== PROBLEM DESCRIPTION ==
Report every line below that has the string "batch" in it.

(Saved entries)

(** ** The bootstrap servers *)

Definition host_char (c : ascii) : bool :=
  is_ascii_alphanumeric c || existsb (λ d, (d =? c)%char) ["-"; "%"; "."; "_"]%char.

(** [address.split_once(://)]. *)
Definition split_scheme (address : string) : option (string * string) :=
  index ← str_find "://" address; Some (slice 0 index address, from_byte (index + 3) address).

(** [has_port]. *)
Definition has_port (address : string) : bool :=
  let rest := match split_scheme address with
              | Some (scheme, rest) => if all_bytes host_char scheme then rest else address
              | None => address
              end in
  match rsplit_once ":" rest with
  | None => false
  | Some (host, port) =>
      let host := default host (strip_prefix "[" host) in
      let host := default host (strip_suffix "]" host) in
      negb (bool_decide (port = "")) && all_bytes is_ascii_digit port &&
      all_bytes (λ c, host_char c || (c =? ":")%char) host
  end.

Definition validate_bootstrap (bootstrap : option string) : result string (list string) :=
  match bootstrap with
  | Some text =>
      if bool_decide (trim text = "") then Err "Error while validating the bootstrap address"
      else
        let entries := split_char "," text in
        if forallb has_port entries then Ok entries
        else Err "Please provide valid host:port like host1:9091,host2:9092"
  | None => Err "Error while validating the bootstrap address"
  end.

(** ** The plan *)

(** The deprecation warnings. *)
Definition producer_warnings (args : ConsoleProducerArgs) : list string :=
  map snd (List.filter fst
    [(bool_decide (cpa_producer_property args ≠ []),
      "Warning: --producer-property is deprecated and will be removed in a future version. Use --command-property instead.");
     (is_some (cpa_producer_config args),
      "Warning: --producer.config is deprecated and will be removed in a future version. Use --command-config instead.");
     (bool_decide (cpa_property args ≠ []),
      "Warning: --property is deprecated and will be removed in a future version. Use --reader-property instead.");
     (is_some (cpa_max_partition_memory_bytes args),
      "Warning: --max-partition-memory-bytes is deprecated and will be removed in Apache Kafka 5.0. Use --batch-size instead.")]).

(** The checks of [plan], in their order. *)
Definition producer_usage (args : ConsoleProducerArgs) : option string :=
  if negb (is_some (cpa_topic args)) then Some ("Missing required argument " +:+ dquote +:+ "[topic]" +:+ dquote)
  else if is_some (cpa_command_config args) && is_some (cpa_producer_config args) then
    Some "Options --command-config and --producer.config cannot be specified together."
  else if bool_decide (cpa_command_property args ≠ []) && bool_decide (cpa_producer_property args ≠ []) then
    Some "Options --command-property and --producer-property cannot be specified together."
  else if bool_decide (cpa_reader_property args ≠ []) && bool_decide (cpa_property args ≠ []) then
    Some "Options --reader-property and --property cannot be specified together."
  else None.

(** [merge]: a flag, or the default of a property that is not set. *)
Definition merge (key : string) (flag : option string) (initial : string) (properties : Properties) : Properties :=
  if is_some flag || negb (is_some (prop_get properties key)) then
    prop_insert key (default initial flag) properties
  else properties.

(** [producer_properties], from the properties of the file. *)
Definition producer_properties (args : ConsoleProducerArgs) (from_file : Properties) : Properties :=
  let extra := key_value_args (if bool_decide (cpa_producer_property args = []) then cpa_command_property args
                               else cpa_producer_property args) in
  let properties := overlay from_file extra in
  let properties := match cpa_bootstrap_server args with
                    | Some bootstrap => prop_insert "bootstrap.servers" bootstrap properties
                    | None => properties
                    end in
  let compression := match cpa_compression_codec args with
                     | None => "none"
                     | Some codec => if bool_decide (codec = "") then "gzip" else codec
                     end in
  let properties := prop_insert "compression.type" compression properties in
  let properties := if is_some (prop_get properties "client.id") then properties
                    else prop_insert "client.id" "console-producer" properties in
  let text : option Z → option string := fmap pretty in
  let properties := merge "linger.ms" (text (cpa_timeout args)) "1000" properties in
  let properties := merge "acks" (cpa_request_required_acks args) "-1" properties in
  let properties := merge "request.timeout.ms" (text (cpa_request_timeout_ms args)) "1500" properties in
  let properties := merge "retries" (text (cpa_message_send_max_retries args)) "3" properties in
  let properties := merge "retry.backoff.ms" (text (cpa_retry_backoff_ms args)) "100" properties in
  let properties := merge "send.buffer.bytes" (text (cpa_socket_buffer_size args)) "102400" properties in
  let properties := merge "buffer.memory" (text (cpa_max_memory_bytes args)) "33554432" properties in
  let properties := merge "batch.size" (text (cpa_batch_size args)) "16384" properties in
  let properties := merge "batch.size" (text (cpa_max_partition_memory_bytes args)) "16384" properties in
  let properties := merge "metadata.max.age.ms" (text (cpa_metadata_expiry_ms args)) "300000" properties in
  merge "max.block.ms" (text (cpa_max_block_ms args)) "60000" properties.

== SOLVED EXERCISE ==
      "Warning: --max-partition-memory-bytes is deprecated and will be removed in Apache Kafka 5.0. Use --batch-size instead.")]).
  let properties := merge "batch.size" (text (cpa_batch_size args)) "16384" properties in
  let properties := merge "batch.size" (text (cpa_max_partition_memory_bytes args)) "16384" properties in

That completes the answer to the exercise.